To give an example, the Secretary of State will have heard earlier the deep concerns across the House about the actions of British Airways, including sacking its employees and apparently offering worse terms and conditions. The RP provision cannot become a charter for more of that sort of action, and it is our mutual responsibility to make sure it does not become so. I know the Secretary of State shares that view.
I am extraordinarily grateful to the right hon. Gentleman for raising this point, because he will be aware that when a company is in a crisis situation and has so many wolves at the door, it has to make rapid decisions to salvage the assets and the business and continue, hopefully, to trade profitably. He is putting his finger precisely on the issue of what the rights of employees in that circumstance are and what protection there is for their pension benefits in the long term—that is a fundamental part of this issue. I am interested in his new clause on employee representation, which refers specifically to trade union representation; would he be prepared to broaden that out to include some broader sense of employee representation?

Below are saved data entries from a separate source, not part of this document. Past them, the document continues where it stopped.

Definition streak_of (u : Z) (d : data) : Z :=
  match users d !! u with Some i => streak i | None => 0 end.

(** ** The random source

    [random.randint] and [random.random] draw from a tape of raw integers;
    [randint lo hi] lands in [lo..hi] and [random()] is a multiple of [2^-53]
    in [0, 1), as the library documents. *)

Record rng := { tape : nat -> Z; pos : nat }.

Definition advance (g : rng) : rng := {| tape := tape g; pos := S (pos g) |}.

Definition randint (lo hi : Z) (g : rng) : Z * rng :=
  (lo + tape g (pos g) mod (hi - lo + 1), advance g).

Definition random (g : rng) : float * rng :=
  (SF2Prim (binary_normalize prec emax (tape g (pos g) mod 2 ^ 53) (-53) false),
   advance g).

(** [[random.randint(1,6) for _ in range(3)]] *)
Definition roll3 (g : rng) : list Z * rng :=
  let '(a, g) := randint 1 6 g in
  let '(b, g) := randint 1 6 g in
  let '(c, g) := randint 1 6 g in
  ([a; b; c], g).

(** A handler either returns or is left by an exception; the state reached
    is kept in both cases, since every write goes to the global [data]. *)
Inductive outcome (A : Type) := Return (a : A) | Raise.
Arguments Return {A} a.
Arguments Raise {A}.

(** ** BET / ROUND LOGIC *)

Section Bot.

(** Configuration read from the environment at start-up. *)
Variable ADMINS : list Z.
Variable ROLL_INTERVAL : Z.

Definition is_admin (u : Z) : bool := existsb (Z.eqb u) ADMINS.

Definition open_new_round (now : Z) (d : data) : Z * data :=
  let d := with_round (set_id (round_id (round d) + 1)) d in
  let rid := round_id (round d) in
  let d := with_round (set_status StOpen) d in
  let d := with_round (set_scheduled_roll_ts (Some (now + ROLL_INTERVAL))) d in
  let d := with_bets (insert rid []) d in
  (rid, d).

(** ['T' if 11 <= total <= 17 else 'X'] *)
Definition side_of_total (total : Z) : side :=
  if (11 <=? total) && (total <=? 17) then T else X.

(** The [for _ in range(200)] loop of [generate_dice_for_side] with [n]
    iterations left; [None] when the loop runs out without a match. *)
Fixpoint generate_loop (n : nat) (s : side) (g : rng) : option (list Z) * rng :=
  match n with
  | O => (None, g)
  | S n' =>
      let '(d, g') := roll3 g in
      if side_eqb (side_of_total (Py.sum d)) s then (Some d, g')
      else generate_loop n' s g'
  end.

Definition generate_dice_for_side (s : side) (g : rng) : list Z * rng :=
  match generate_loop 200 s g with
  | (Some d, g') => (d, g')
  | (None, g') => roll3 g'
  end.

(** The dice of a round: forced side, biased side, or a plain roll. *)
Definition roll_dice (r : round_cfg) (g : rng) : list Z * rng :=
  match forced_next r with
  | Some "T"%string => generate_dice_for_side T g
  | Some "X"%string => generate_dice_for_side X g
  | _ =>
      match bias r with
      | Some pT =>
          let '(x, g) := random g in
          generate_dice_for_side (if (x <? pT)%float then T else X) g
      | None => roll3 g
      end
  end.

Definition PAY_MULTI : float := 1.97.

Definition is_winner (s : side) (ub : Z * bet) : bool := side_eqb (bet_side (snd ub)) s.
Definition is_loser (s : side) (ub : Z * bet) : bool := negb (side_eqb (bet_side (snd ub)) s).

(** [[int(uid) for uid in bets_for_round if bets_for_round[uid]['side']==side]] *)
Definition winners_of (s : side) (bs : dict bet) : list Z :=
  List.map fst (List.filter (is_winner s) bs).

Definition losers_of (s : side) (bs : dict bet) : list Z :=
  List.map fst (List.filter (is_loser s) bs).

(** [sum(bets_for_round[uid]['amount'] for uid in bets_for_round if ...)] *)
Definition total_stake (keep : Z * bet -> bool) (bs : dict bet) : Z :=
  Py.sum (List.map (fun ub => amount (snd ub)) (List.filter keep bs)).

(** [int(round(amt * m))] *)
Definition round_mul (amt : Z) (m : float) : option Z :=
  match Py.int_mul_float amt m with
  | Some f => Py.round f
  | None => None
  end.
(** * Step mirroring ([sync_step]) and the tracing shim ([traceroot_wrapper])

    A shallow embedding of

    - [src/backend/app/utils/server/sync_step.py]: the decorator [sync_step],
      its asynchronous generator [wrapper] and the coroutine [send_to_api];
    - [src/utils/traceroot_wrapper.py]: the choice between the tracing
      back end and the fall-back definitions of [trace], [get_logger] and
      [is_enabled].

    Python objects are modelled by what the code observes of them.  Every
    call that leaves the module (configuration, [json.loads], the task-lock
    lookup, the clock, the logger, [asyncio.create_task], the HTTP client) is
    recorded in a trace of effects, and an exception is an explicit result. *)

From Stdlib Require Import Ascii String ZArith QArith.
From stdpp Require Import gmap strings list.

Set Warnings "-register-all".

Local Open Scope string_scope.
Local Open Scope Z_scope.

(** ** Python values *)

Module Py.

(** Attribute values and identifiers: the hashable scalars. *)
Inductive pyval :=
| PyNone
| PyBool (b : bool)
| PyInt (z : Z)
| PyStr (s : string).

(** Truth value testing ([if x:]). *)
Definition truthy (v : pyval) : bool :=
  match v with
  | PyNone => false
  | PyBool b => b
  | PyInt z => negb (z =? 0)
  | PyStr s => negb (String.eqb s EmptyString)
  end.

(** [env(...)] gives a string or [None]; [if not server_url] tests it. *)
Definition truthy_opt (o : option string) : bool :=
  match o with
  | Some s => negb (String.eqb s EmptyString)
  | None => false
  end.

(** An object, as far as attribute access goes: its attribute dictionary. *)
Abbreviation pyobj := (gmap string pyval).

Definition hasattr (o : pyobj) (name : string) : bool :=
  bool_decide (is_Some (o !! name)).

(** An exception instance: class name, message, and whether the class
    derives from [Exception] (only [BaseException] otherwise, as
    [asyncio.CancelledError] or [KeyboardInterrupt]). *)
Record PyExc := mkExc {
  exc_type : string;
  exc_msg : string;
  exc_is_Exception : bool
}.

Definition TypeError (msg : string) : PyExc := mkExc "TypeError" msg true.
Definition AttributeError (msg : string) : PyExc := mkExc "AttributeError" msg true.

(** [str.isspace] for one character; a character stands for the code point
    of the same number, so these are the white-space code points below 256. *)
Definition isspace (c : ascii) : bool :=
  let n := nat_of_ascii c in
  ((9 <=? n)%nat && (n <=? 13)%nat) || ((28 <=? n)%nat && (n <=? 32)%nat)
  || (n =? 133)%nat || (n =? 160)%nat.

Fixpoint lstrip (s : string) : string :=
  match s with
  | String c s' => if isspace c then lstrip s' else s
  | EmptyString => EmptyString
  end.

Fixpoint rstrip (s : string) : string :=
  match s with
  | EmptyString => EmptyString
  | String c s' =>
      match rstrip s' with
      | EmptyString => if isspace c then EmptyString else String c EmptyString
      | r => String c r
      end
  end.

(** [s.strip()] *)
Definition strip (s : string) : string := rstrip (lstrip s).

(** [s.startswith(p)] *)
Definition startswith (s p : string) : bool := String.prefix p s.

(** [s[n:]] *)
Fixpoint slice_from (n : nat) (s : string) : string :=
  match n, s with
  | O, _ => s
  | S n', String _ s' => slice_from n' s'
  | S _, EmptyString => EmptyString
  end.

(** [p in s] for two strings: substring test. *)
Fixpoint contains (s p : string) : bool :=
  String.prefix p s ||
  match s with
  | String _ s' => contains s' p
  | EmptyString => false
  end.

End Py.
Import Py.

(** ** JSON values, as [json.loads] builds them *)

Inductive json :=
| JNull                                  (* None *)
| JBool (b : bool)                       (* True / False *)
| JInt (z : Z)                           (* int *)
| JFloat (literal : string)              (* float, kept as its literal *)
| JStr (s : string)                      (* str *)
| JArr (xs : list json)                  (* list *)
| JObj (items : list (string * json)).   (* dict, items in insertion order *)

(** [d.get(key)] on the items of a dict (keys of a dict are distinct). *)
Fixpoint dict_get (items : list (string * json)) (key : string) : option json :=
  match items with
  | [] => None
  | (k, v) :: rest => if String.eqb k key then Some v else dict_get rest key
  end.

Definition dict_keys (items : list (string * json)) : list string := map fst items.

(** [d[key] = v]: an existing key keeps its place and takes the new value. *)
Fixpoint dict_set (items : list (string * json)) (key : string) (v : json)
  : list (string * json) :=
  match items with
  | [] => [(key, v)]
  | (k, v0) :: rest =>
      if String.eqb k key then (k, v) :: rest else (k, v0) :: dict_set rest key v
  end.

Definition json_type_name (j : json) : string :=
  match j with
  | JNull => "NoneType"
  | JBool _ => "bool"
  | JInt _ => "int"
  | JFloat _ => "float"
  | JStr _ => "str"
  | JArr _ => "list"
  | JObj _ => "dict"
  end.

I welcome what the hon. Gentleman says, and the answer is yes, because lots of businesses do not have trade unions, and the question is what rights employees will have in those circumstances. The US experience is quite informative: I mentioned the US hazard provision, and at American Airlines and General Motors we saw employees lose out very significantly. The hon. Gentleman’s point about pension provision is absolutely part of this. I very much hope—this is the spirit in which we are approaching the Bill—that the Government will seek to improve the protections that are in place. Our new clause 5, to which the hon. Gentleman referred, seeks to ensure mandatory discussions with the trade unions once a company enters a restructuring process. That will ensure that employees are provided with all the information made available to the court and fully consulted on any restructuring plan, and the court could then take that into account. There may be better and more comprehensive ways to build in such protection, but it is essential that we do so. Perhaps the Minister can come back on that in his winding-up speech and, indeed, in Committee.

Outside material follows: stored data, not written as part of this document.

Lemma label_lookup_in_bounds_iff_witness :
  ((exists label, Logging.getLogTypeString 65 = Ok label) <-> 10 <= 65 <= 69)
  /\ (65 < 10 \/ 70 <= 65 ->
      Logging.getLogTypeString 65
      = Err (Sys.IndexOutOfRange (Logging.uint16 (65 / 10 - 1)) 6))
  /\ length Logging.logStrings = 6%nat
  /\ Forall (fun s => exists label, Logging.getLogTypeString s = Ok label)
       [Logging.Fatal; Logging.Error; Logging.Warning; Logging.Information;
        Logging.Debug; Logging.Verbose]
  /\ forall (l : Logging.Log) (msg : string) (args : list (Fmt.GoValue))
       (err : option Sys.error) (w : Sys.World),
       noIndexPanic (Logging.Log_Fatal l msg w)
       /\ noIndexPanic (Logging.Log_Fatalf l msg args w)
       /\ noIndexPanic (Logging.Log_Error l msg w)
       /\ noIndexPanic (Logging.Log_Errorf l msg args w)
       /\ noIndexPanic (Logging.Log_Errore l err w)
       /\ noIndexPanic (Logging.Log_Warning l msg w)
       /\ noIndexPanic (Logging.Log_Warningf l msg args w)
       /\ noIndexPanic (Logging.Log_Info l msg w)
       /\ noIndexPanic (Logging.Log_Infof l msg args w)
       /\ noIndexPanic (Logging.Log_Debug l msg w)
       /\ noIndexPanic (Logging.Log_Debugf l msg args w)
       /\ noIndexPanic (Logging.Log_Verbose l msg w)
       /\ noIndexPanic (Logging.Log_Verbosef l msg args w).
Proof.
  apply (label_lookup_in_bounds_iff (H := Demo.lib) 65). lia.
Defined.

Lemma createLogDir_ignores_other_stat_errors_witness :
  Logging.createLogDir "/var/log" Demo.world_noaccess
  = (Sys.record_call (Sys.Stat "/var/log") Demo.world_noaccess, None)
  /\ Sys.calls (Sys.record_call (Sys.Stat "/var/log") Demo.world_noaccess)
     = (Sys.calls Demo.world_noaccess ++ [Sys.Stat "/var/log"])%list
  /\ Sys.nodes (Sys.record_call (Sys.Stat "/var/log") Demo.world_noaccess)
     = Sys.nodes Demo.world_noaccess
  /\ forall item : LogConfig.Item,
       Strings.ToLower (LogConfig.LogType item) = "file" ->
       path_Dir (LogConfig.Path item) = "/var/log" ->
       Logging.setupItem item Demo.world_noaccess
       = openLogFile item (Sys.record_call (Sys.Stat "/var/log") Demo.world_noaccess).
Proof.
  apply (createLogDir_ignores_other_stat_errors (H := Demo.lib) "/var/log"
           Demo.world_noaccess _ (Sys.PathError "stat" "/var/log" Sys.EACCES));
    reflexivity.
Defined.
(** ** Configuration constants (lines 24-33, 46, 53-56) *)

Definition UPDATES : Z := 100.
Definition UPDATE_RATE : Qc := (1 / of_int UPDATES)%Qc.
Definition TIME_FOR_EACH_MOVE : Z := 2.
Definition UPDATES_PER_MOVE : Z := TIME_FOR_EACH_MOVE * UPDATES.
Definition PRINT_DIVIDER : Z := 4.

Definition VEL_KP : Qc := lit 30 1.
Definition VEL_KI : Qc := lit 0 1.
Definition VEL_KD : Qc := lit 4 10.

Definition ENCODER_NAMES : list string := ["RR"; "RL"; "FL"; "FR"]%string.

Definition FL : nat := 2.
Definition FR : nat := 3.
Definition RL : nat := 1.
Definition RR : nat := 0.

(** [motor2040.NUM_MOTORS]: the board constant is imported, not defined in
    the script; the board drives four motors, and the script builds
    four-element lists next to it. *)
Definition NUM_MOTORS : nat := 4.

(** ** Devices *)

(** Modelled from the spec: the [PID] class is imported from the vendor
    library and is absent from the script.  The state is the spec's PIDState:
    gains, sample period, setpoint, integral accumulator, previous error. *)
Record PID := mkPID {
  kp : Qc;
  ki : Qc;
  kd : Qc;
  sample_rate : Qc;
  setpoint : Qc;
  error_sum : Qc;
  last_error : Qc
}.

(** Modelled from the spec: [PID.calculate], the discrete PID of the spec:
    error = setpoint - measured; the integral accumulates error * period;
    the derivative is (error - previous error) / period; the output is
    Kp*error + Ki*integral + Kd*derivative; the previous error is updated
    after the call. *)
Definition calculate (p : PID) (value : Qc) : Qc * PID :=
  let error := (setpoint p - value)%Qc in
  let integral := (error_sum p + error * sample_rate p)%Qc in
  let derivative := ((error - last_error p) / sample_rate p)%Qc in
  let output := (kp p * error + ki p * integral + kd p * derivative)%Qc in
  (output,
   mkPID (kp p) (ki p) (kd p) (sample_rate p) (setpoint p) integral error).

(** The assignment [pid.setpoint = v]. *)
Definition with_setpoint (v : Qc) (p : PID) : PID :=
  mkPID (kp p) (ki p) (kd p) (sample_rate p) v (error_sum p) (last_error p).

(** Modelled from the spec: the constructor [PID(kp, ki, kd, sample_rate)].
    The spec leaves the construction-time setpoint open; the theorems below
    hold for every initial controller list, and the concrete runs use a zero
    setpoint with cleared accumulators. *)
Definition PID_new (p i d rate : Qc) : PID :=
  mkPID p i d rate (lit 0 1) (lit 0 1) (lit 0 1).

(** Modelled from the spec: the [Motor] class is imported from the vendor
    library.  The actuator holds the last commanded value until it is
    changed, and [enable]/[disable] gate power delivery. *)
Record Motor := mkMotor {
  m_speed : Qc;
  m_enabled : bool
}.

Definition with_speed (v : Qc) (m : Motor) : Motor := mkMotor v (m_enabled m).
Definition disable (m : Motor) : Motor := mkMotor (m_speed m) false.

(** What [Encoder.capture()] returns, as far as the script reads it. *)
Record Capture := mkCapture {
  revolutions_per_second : Qc
}.

(** What the devices report during one evaluation of the loop condition and
    the iteration that follows it: the button, and the velocity each of the
    encoders would report. *)
Record Input := mkInput {
  pressed : bool;
  readings : nat -> Qc
}.

(** ** Device operations, in program order *)

Inductive Event :=
| EvButton (b : bool)                          (* user_sw.raw() *)
| EvCapture (i : nat) (rps : Qc)               (* encoders[i].capture() *)
| EvCalculate (i : nat) (sp value accel : Qc)  (* vel_pids[i].calculate(value) *)
| EvSpeedGet (i : nat) (v : Qc)                (* motors[i].speed() *)
| EvSpeedSet (i : nat) (v : Qc)                (* motors[i].speed(v) *)
| EvPrint (name : string) (rps : Qc)           (* print(name, "=", rps, end=", ") *)
| EvPrintLn                                    (* print() *)
| EvSetpoint (i : nat) (v : Qc)                (* vel_pids[i].setpoint = v *)
| EvSleep (t : Qc)                             (* time.sleep(t) *)
| EvDisable (i : nat).                         (* motors[i].disable() *)

(** ** The script's variables *)

Record State := mkState {
  update : Z;
  print_count : Z;
  sequence : Z;
  vel_pids : list PID;
  motors : list Motor;
  captures : list (option Capture)
}.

Secondly, we are concerned about similar issues when it comes to insolvency. Unsecured creditors are left to bear most of the risk of insolvency, so they are often at the back of the queue when it comes to being protected. The protection of unsecured creditors, or the greater protection of them, could be provided through strengthening the ring-fencing of the proceeds of sale of assets when a company becomes insolvent, increasing the proportion of the proceeds reserved for them to 30%, and removing the financial limit, which is what we propose in one of our amendments. We also believe that pension schemes—this goes to the point that the hon. Member for North East Bedfordshire (Richard Fuller) made—should be made a priority creditor in the event of insolvency so that they get to have a role as a class, because currently I do not believe that they necessarily will.